Task details:
Go through the data line by line. Copy each one holding the string "that".

----- Stored data -----

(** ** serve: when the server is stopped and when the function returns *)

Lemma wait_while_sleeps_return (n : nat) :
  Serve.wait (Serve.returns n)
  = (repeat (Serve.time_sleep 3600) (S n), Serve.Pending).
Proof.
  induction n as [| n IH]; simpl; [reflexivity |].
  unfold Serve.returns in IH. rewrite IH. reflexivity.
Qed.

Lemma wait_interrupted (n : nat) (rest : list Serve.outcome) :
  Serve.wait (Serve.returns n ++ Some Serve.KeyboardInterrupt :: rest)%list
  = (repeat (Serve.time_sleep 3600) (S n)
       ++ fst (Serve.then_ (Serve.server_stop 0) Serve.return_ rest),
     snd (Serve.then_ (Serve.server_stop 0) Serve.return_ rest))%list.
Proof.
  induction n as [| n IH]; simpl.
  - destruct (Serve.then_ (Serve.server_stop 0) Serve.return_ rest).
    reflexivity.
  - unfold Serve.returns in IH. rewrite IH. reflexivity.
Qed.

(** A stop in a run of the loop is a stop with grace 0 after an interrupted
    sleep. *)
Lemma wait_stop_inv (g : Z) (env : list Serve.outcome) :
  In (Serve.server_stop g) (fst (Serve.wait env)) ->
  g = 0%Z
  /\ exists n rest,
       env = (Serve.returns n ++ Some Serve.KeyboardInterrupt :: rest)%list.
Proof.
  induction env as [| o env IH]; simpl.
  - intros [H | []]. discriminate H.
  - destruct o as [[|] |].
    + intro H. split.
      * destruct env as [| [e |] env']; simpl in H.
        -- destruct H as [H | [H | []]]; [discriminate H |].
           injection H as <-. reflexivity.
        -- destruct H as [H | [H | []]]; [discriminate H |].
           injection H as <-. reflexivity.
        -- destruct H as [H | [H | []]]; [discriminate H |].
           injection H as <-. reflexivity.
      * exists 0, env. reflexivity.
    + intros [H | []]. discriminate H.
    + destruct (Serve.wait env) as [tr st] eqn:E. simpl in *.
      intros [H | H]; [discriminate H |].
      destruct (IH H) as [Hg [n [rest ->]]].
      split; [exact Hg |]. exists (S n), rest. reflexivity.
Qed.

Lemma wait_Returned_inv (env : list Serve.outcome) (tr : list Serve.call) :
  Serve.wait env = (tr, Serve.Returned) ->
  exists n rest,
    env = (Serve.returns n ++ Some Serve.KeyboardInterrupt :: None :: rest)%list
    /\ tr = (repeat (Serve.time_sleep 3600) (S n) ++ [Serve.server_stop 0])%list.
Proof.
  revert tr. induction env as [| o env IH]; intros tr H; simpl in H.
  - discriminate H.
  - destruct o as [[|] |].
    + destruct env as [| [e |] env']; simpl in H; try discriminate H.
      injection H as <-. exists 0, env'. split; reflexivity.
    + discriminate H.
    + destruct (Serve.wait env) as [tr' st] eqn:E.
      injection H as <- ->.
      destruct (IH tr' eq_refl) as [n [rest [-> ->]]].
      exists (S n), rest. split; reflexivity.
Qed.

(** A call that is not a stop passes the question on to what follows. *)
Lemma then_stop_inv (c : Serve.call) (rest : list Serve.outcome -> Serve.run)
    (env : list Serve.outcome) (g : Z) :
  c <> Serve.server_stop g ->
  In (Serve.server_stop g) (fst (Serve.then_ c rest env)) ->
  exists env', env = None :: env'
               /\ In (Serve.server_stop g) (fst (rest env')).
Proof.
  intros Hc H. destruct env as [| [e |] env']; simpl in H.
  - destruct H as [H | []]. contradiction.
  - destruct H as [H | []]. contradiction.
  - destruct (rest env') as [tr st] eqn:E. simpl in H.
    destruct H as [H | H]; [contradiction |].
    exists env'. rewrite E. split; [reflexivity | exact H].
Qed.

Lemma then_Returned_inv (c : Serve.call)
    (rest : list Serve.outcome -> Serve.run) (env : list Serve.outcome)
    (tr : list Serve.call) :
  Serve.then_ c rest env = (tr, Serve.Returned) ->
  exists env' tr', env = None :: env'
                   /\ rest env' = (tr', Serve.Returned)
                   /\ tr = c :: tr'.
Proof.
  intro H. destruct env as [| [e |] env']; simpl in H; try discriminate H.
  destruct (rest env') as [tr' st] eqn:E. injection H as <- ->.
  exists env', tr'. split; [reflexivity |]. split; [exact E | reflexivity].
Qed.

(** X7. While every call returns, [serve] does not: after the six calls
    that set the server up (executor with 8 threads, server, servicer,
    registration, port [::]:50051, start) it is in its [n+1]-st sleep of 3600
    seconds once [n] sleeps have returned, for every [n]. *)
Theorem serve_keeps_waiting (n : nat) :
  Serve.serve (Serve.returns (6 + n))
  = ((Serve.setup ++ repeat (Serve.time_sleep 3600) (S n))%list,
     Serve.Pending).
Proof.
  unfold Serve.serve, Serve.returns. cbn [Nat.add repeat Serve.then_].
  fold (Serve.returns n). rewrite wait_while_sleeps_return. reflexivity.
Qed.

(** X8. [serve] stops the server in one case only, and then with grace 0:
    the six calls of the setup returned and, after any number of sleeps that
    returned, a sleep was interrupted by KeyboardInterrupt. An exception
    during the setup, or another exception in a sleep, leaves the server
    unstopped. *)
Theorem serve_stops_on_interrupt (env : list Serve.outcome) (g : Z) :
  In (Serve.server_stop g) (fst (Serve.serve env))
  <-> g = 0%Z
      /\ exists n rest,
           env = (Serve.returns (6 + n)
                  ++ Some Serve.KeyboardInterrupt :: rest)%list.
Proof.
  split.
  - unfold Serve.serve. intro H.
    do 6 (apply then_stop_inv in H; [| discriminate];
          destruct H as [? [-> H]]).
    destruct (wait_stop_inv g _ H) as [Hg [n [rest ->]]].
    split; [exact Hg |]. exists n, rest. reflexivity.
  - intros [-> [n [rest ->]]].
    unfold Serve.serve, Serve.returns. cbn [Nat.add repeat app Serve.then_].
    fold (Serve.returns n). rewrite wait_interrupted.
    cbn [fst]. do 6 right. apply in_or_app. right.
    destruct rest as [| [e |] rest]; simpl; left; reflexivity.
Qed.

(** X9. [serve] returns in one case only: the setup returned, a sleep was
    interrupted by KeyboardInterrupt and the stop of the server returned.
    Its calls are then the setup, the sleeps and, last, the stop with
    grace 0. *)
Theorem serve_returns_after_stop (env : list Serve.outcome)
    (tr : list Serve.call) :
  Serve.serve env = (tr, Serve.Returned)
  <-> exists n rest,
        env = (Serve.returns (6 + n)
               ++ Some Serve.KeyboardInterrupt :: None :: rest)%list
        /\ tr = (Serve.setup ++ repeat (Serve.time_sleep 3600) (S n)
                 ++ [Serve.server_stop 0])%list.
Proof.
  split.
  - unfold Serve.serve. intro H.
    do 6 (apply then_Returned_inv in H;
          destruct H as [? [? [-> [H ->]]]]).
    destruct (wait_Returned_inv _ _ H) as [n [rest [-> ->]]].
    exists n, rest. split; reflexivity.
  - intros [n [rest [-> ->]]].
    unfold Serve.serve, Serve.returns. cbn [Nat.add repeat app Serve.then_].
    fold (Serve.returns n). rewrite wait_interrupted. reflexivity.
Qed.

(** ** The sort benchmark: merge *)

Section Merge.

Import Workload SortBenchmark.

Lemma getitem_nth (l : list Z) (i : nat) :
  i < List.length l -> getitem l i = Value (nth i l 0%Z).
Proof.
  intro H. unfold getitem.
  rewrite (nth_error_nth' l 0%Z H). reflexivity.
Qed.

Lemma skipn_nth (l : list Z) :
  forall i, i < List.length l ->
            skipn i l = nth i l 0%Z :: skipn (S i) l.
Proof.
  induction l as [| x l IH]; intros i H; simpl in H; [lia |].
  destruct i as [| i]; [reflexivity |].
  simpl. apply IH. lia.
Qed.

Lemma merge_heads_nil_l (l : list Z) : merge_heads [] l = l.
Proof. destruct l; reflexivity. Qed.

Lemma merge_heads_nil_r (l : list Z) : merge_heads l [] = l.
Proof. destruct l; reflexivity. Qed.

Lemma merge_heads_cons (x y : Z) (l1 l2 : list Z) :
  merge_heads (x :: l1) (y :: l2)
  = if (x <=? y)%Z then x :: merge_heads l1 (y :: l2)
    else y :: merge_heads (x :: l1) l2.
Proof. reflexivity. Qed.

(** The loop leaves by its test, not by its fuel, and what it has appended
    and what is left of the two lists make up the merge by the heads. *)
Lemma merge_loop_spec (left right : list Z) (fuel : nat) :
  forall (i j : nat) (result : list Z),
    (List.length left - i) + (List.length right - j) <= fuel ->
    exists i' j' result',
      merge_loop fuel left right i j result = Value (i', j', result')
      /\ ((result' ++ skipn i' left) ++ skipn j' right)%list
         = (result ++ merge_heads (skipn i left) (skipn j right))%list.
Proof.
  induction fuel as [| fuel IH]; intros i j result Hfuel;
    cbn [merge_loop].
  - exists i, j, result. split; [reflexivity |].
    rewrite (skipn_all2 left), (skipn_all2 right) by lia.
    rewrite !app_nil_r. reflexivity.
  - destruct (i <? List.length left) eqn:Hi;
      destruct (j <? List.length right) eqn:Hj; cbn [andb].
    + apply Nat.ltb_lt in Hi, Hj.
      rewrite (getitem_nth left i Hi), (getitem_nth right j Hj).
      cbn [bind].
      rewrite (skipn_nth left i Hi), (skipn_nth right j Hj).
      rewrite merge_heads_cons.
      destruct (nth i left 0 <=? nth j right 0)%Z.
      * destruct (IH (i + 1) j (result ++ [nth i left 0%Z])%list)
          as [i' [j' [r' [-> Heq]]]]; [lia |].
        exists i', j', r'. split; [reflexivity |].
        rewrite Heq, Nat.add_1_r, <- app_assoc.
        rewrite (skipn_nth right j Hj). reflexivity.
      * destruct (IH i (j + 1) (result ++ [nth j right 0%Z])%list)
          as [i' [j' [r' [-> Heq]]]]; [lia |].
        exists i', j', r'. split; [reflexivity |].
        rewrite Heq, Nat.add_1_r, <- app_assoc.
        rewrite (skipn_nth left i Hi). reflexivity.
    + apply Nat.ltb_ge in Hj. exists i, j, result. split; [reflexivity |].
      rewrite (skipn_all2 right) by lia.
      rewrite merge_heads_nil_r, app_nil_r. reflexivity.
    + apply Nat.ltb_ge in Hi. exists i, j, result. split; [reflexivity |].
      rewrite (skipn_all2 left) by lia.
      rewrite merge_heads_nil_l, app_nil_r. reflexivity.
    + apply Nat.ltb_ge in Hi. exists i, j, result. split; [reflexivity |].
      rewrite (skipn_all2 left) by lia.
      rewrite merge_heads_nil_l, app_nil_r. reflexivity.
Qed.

-----

Task result:
(** A call that is not a stop passes the question on to what follows. *)
    that set the server up (executor with 8 threads, server, servicer,
    the six calls of the setup returned and, after any number of sleeps that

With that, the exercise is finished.